Louer, c’est jeter l’argent par les fenêtres ?

Lorsqu’on loue un bien, on profite de la jouissance de ce bien sans le posséder, en contrepartie du paiement d’un loyer à son propriétaire. L’acte de location est, il est vrai, souvent réservé aux objets dont on n’a pas un besoin permanent : on peut louer par exemple un groupe électrogène pour un événement particulier, ou une camionnette pour un déménagement. En revanche, la location longue durée, pour un bien dont on a un usage permanent, est plus rare, et ne concerne, à vrai dire, pratiquement que le logement. Cette différence d’usage peut expliquer la mauvaise presse de la location immobilière. Pourtant, la location longue durée (LDD) prend de plus en plus de place dans l’économie, et certains s’y adonnent même pour la location automobile, y voyant un moyen économique d’avoir en permanence un véhicule récent.

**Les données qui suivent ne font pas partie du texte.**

(** After any sequence of create, kill, open, close, copy and relay requests,
    whatever the isolates answer, session ids are distinct, every isolate is listed
    in at most one session and at most once, every listed isolate is live, and every
    session has between 1 and 256 isolates: no session outlives its last isolate. *)
Theorem session_table_ok nv kvm_fd h qs :
  Forall vreq_ok qs -> sess_ok (fold_left (vexec nv kvm_fd) qs (vm0 h)).
Proof. apply run_ok. Qed.


(** ** Concrete runs *)

(** Session 9 gets isolates 1 and 2 and opens nvidia0 through the first. *)
Definition demo_open : open_env := OpenEnv 20 21 0 (inr 22) (fun _ => true) (fun h => h).
Definition demo_qs : list vreq :=
  [QCreate None (inr (777, 5)) 9; QCreate None (inr (778, 6)) 9; QOpen false demo_open 9 (NVKVM_DEV_GPU 0)].
Definition demo_vm (h : host) : vm := fold_left (vexec 1 (-1)) demo_qs (vm0 h).

Lemma demo_qs_ok : Forall vreq_ok demo_qs.
Proof. by repeat constructor. Qed.

Lemma session_table_ok_witness :
  sess_ok (demo_vm demo_host) /\ v_sessions (demo_vm demo_host) = [Session 9 [1; 2]].
Proof.
  split; [apply (session_table_ok 1 (-1) demo_host demo_qs demo_qs_ok)|]. unfold demo_vm. generalize demo_host. intros h.
  vm_compute. reflexivity.
Defined.

Definition demo_kill (h : host) : vm :=
  fst (fst (nvkvm_req_kill_isolate 1 (-1) (fun _ t => t) (fun _ h => h) (demo_vm h) 1 9)).

Lemma demo_vm_host h : v_host (demo_vm h) = h.
Proof. vm_compute. reflexivity. Qed.
(* ===== verification/IsoConfig.v ===== *)
(** * IsoConfig: which boundary the isolates of a VM get

    Models the configuration of the sandbox ([src/qemu/nvkvm_isolate_uid.h] and
    [nvkvm_isolate_cfg_resolve], [nvkvm_isolate_cfg_check] of
    [src/qemu/nvkvm_isolate.c]): parsing of the mode, the ladder that mode auto
    tries, the uid window, the checks before the device starts, and the child's privilege
    drop.  The environment, the answers of the probes and the kernel's
    credential calls are arguments; of the messages only their presence is kept. *)
From Stdlib Require Import String Ascii.
From S2P Require Import Prelude Uidmap Isolates.

Module IsoConfig.
Import Uidmap Isolates.

Open Scope string_scope.
Open Scope Z_scope.

(** ** Layers *)
Definition NVKVM_ISO_LAYER_SECCOMP : Z := 1.
Definition NVKVM_ISO_LAYER_UID : Z := 2.
Definition NVKVM_ISO_LAYER_NS : Z := 4.
Definition NVKVM_ISO_LAYER_CHROOT : Z := 8.
Definition NVKVM_ISO_LAYERS_ALL : Z := 15.
Definition NVKVM_ISO_LAYERS_CONFINING : Z := 14.
Definition NVKVM_ISO_MODE_AUTO : Z := 2147483648.
Definition NVKVM_ISO_UNSAFE_ACK_VALUE : string := "i-understand-this-removes-all-isolation".
Definition NVKVM_ISO_UID_BASE_DEFAULT : Z := 500000.

Definition has (m layer : Z) : bool := negb ((m & layer) =? 0).

(** ** The mode string *)
Definition TAB : ascii := ascii_of_nat 9.
Definition is_delim (c : ascii) : bool :=
  existsb (Ascii.eqb c) ["+"%char; ","%char; "|"%char; " "%char; TAB].

(** [strtok]: maximal runs of other characters.  [cur]: the run so far, reversed. *)
Fixpoint tokens (s : string) (cur : string) : list string :=
  match s with
  | EmptyString => match cur with EmptyString => [] | _ => [cur] end
  | String c r =>
      if is_delim c then match cur with EmptyString => tokens r "" | _ => cur :: tokens r "" end
      else tokens r (cur ++ String c "")
  end.

Inductive token := TLayer (l : Z) | TAuto | TNone.
Definition token_of (t : string) : option token :=
  if existsb (String.eqb t) ["namespace"; "ns"; "userns"] then Some (TLayer NVKVM_ISO_LAYER_NS)
  else if existsb (String.eqb t) ["uid"; "uidsep"] then Some (TLayer NVKVM_ISO_LAYER_UID)
  else if String.eqb t "chroot" then Some (TLayer NVKVM_ISO_LAYER_CHROOT)
  else if String.eqb t "seccomp" then Some (TLayer NVKVM_ISO_LAYER_SECCOMP)
  else if String.eqb t "auto" then Some TAuto
  else if existsb (String.eqb t) ["none"; "off"] then Some TNone
  else None.

(** The loop over the tokens: the layers named, and whether auto and none were seen. *)
Fixpoint mode_scan (l : list string) (m : Z) (auto none : bool) : option (Z * bool * bool) :=
  match l with
  | [] => Some (m, auto, none)
  | t :: r =>
      match token_of t with
      | None => None
      | Some (TLayer x) => mode_scan r (Z.lor m x) auto none
      | Some TAuto => mode_scan r m true none
      | Some TNone => mode_scan r m auto true
      end
  end.

(** The checks after the loop. *)
Definition mode_finish (m : Z) (saw_auto saw_none : bool) : option Z :=
  if saw_none && (negb (m =? 0) || saw_auto) then None
  else if saw_auto && negb (m =? 0) then None
  else if saw_auto then Some NVKVM_ISO_MODE_AUTO
  else if has m NVKVM_ISO_LAYER_CHROOT && negb (has m NVKVM_ISO_LAYER_UID) then None
  else if has m NVKVM_ISO_LAYER_CHROOT && has m NVKVM_ISO_LAYER_NS then None
  else
    let m := if has m NVKVM_ISO_LAYERS_CONFINING then Z.lor m NVKVM_ISO_LAYER_SECCOMP else m in
    Some (if saw_none then 0 else m).

Definition nvkvm_iso_mode_parse (s : string) : option Z :=
  if String.eqb s "" then None
  else if (128 <=? Z.of_nat (String.length s)) then None
  else
    let l := tokens s "" in
    match mode_scan l 0 false false with
    | None => None
    | Some (m, saw_auto, saw_none) => if bool_decide (l = []) then None else mode_finish m saw_auto saw_none
    end.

L’usage d’un logement en location peut se rapprocher de celui d’une voiture en LDD, dans la mesure où, bien souvent, qui loue sa résidence principale le fait car il ne compte pas y rester trop longtemps. Un achat est un engagement plus fort et plus lourd, financièrement, qu’une location. Cela dit, de nombreux locataires le sont par défaut, c’est-à-dire qu’ils n’ont pas les moyens financiers, la trésorerie nécessaire pour acheter un logement. Quand on n’a pas l’apport suffisant, pas les moyens de rembourser un emprunt dont la mensualité sera plus élevée qu’un loyer pour une surface identique, alors on loue, souvent à contrecœur.

Le loyer comme contrepartie d’un service

Pour comprendre que louer n’est pas jeter l’argent par les fenêtres, il faut se dire que, comme tout service, la jouissance d’un logement a un coût. Lorsqu’on loue un appartement, on bénéficie d’un toit, et de l’accès à différents services. Le loyer versé au propriétaire est la contrepartie de ce service, qui nous a permis d’avoir un domicile chauffé aux normes d’hygiènes sans avoir eu besoin de dépenser une forte somme d’argent et de contracter un emprunt. Ainsi, on ne jette pas de l’argent par les fenêtres en louant, on paye une prestation de service.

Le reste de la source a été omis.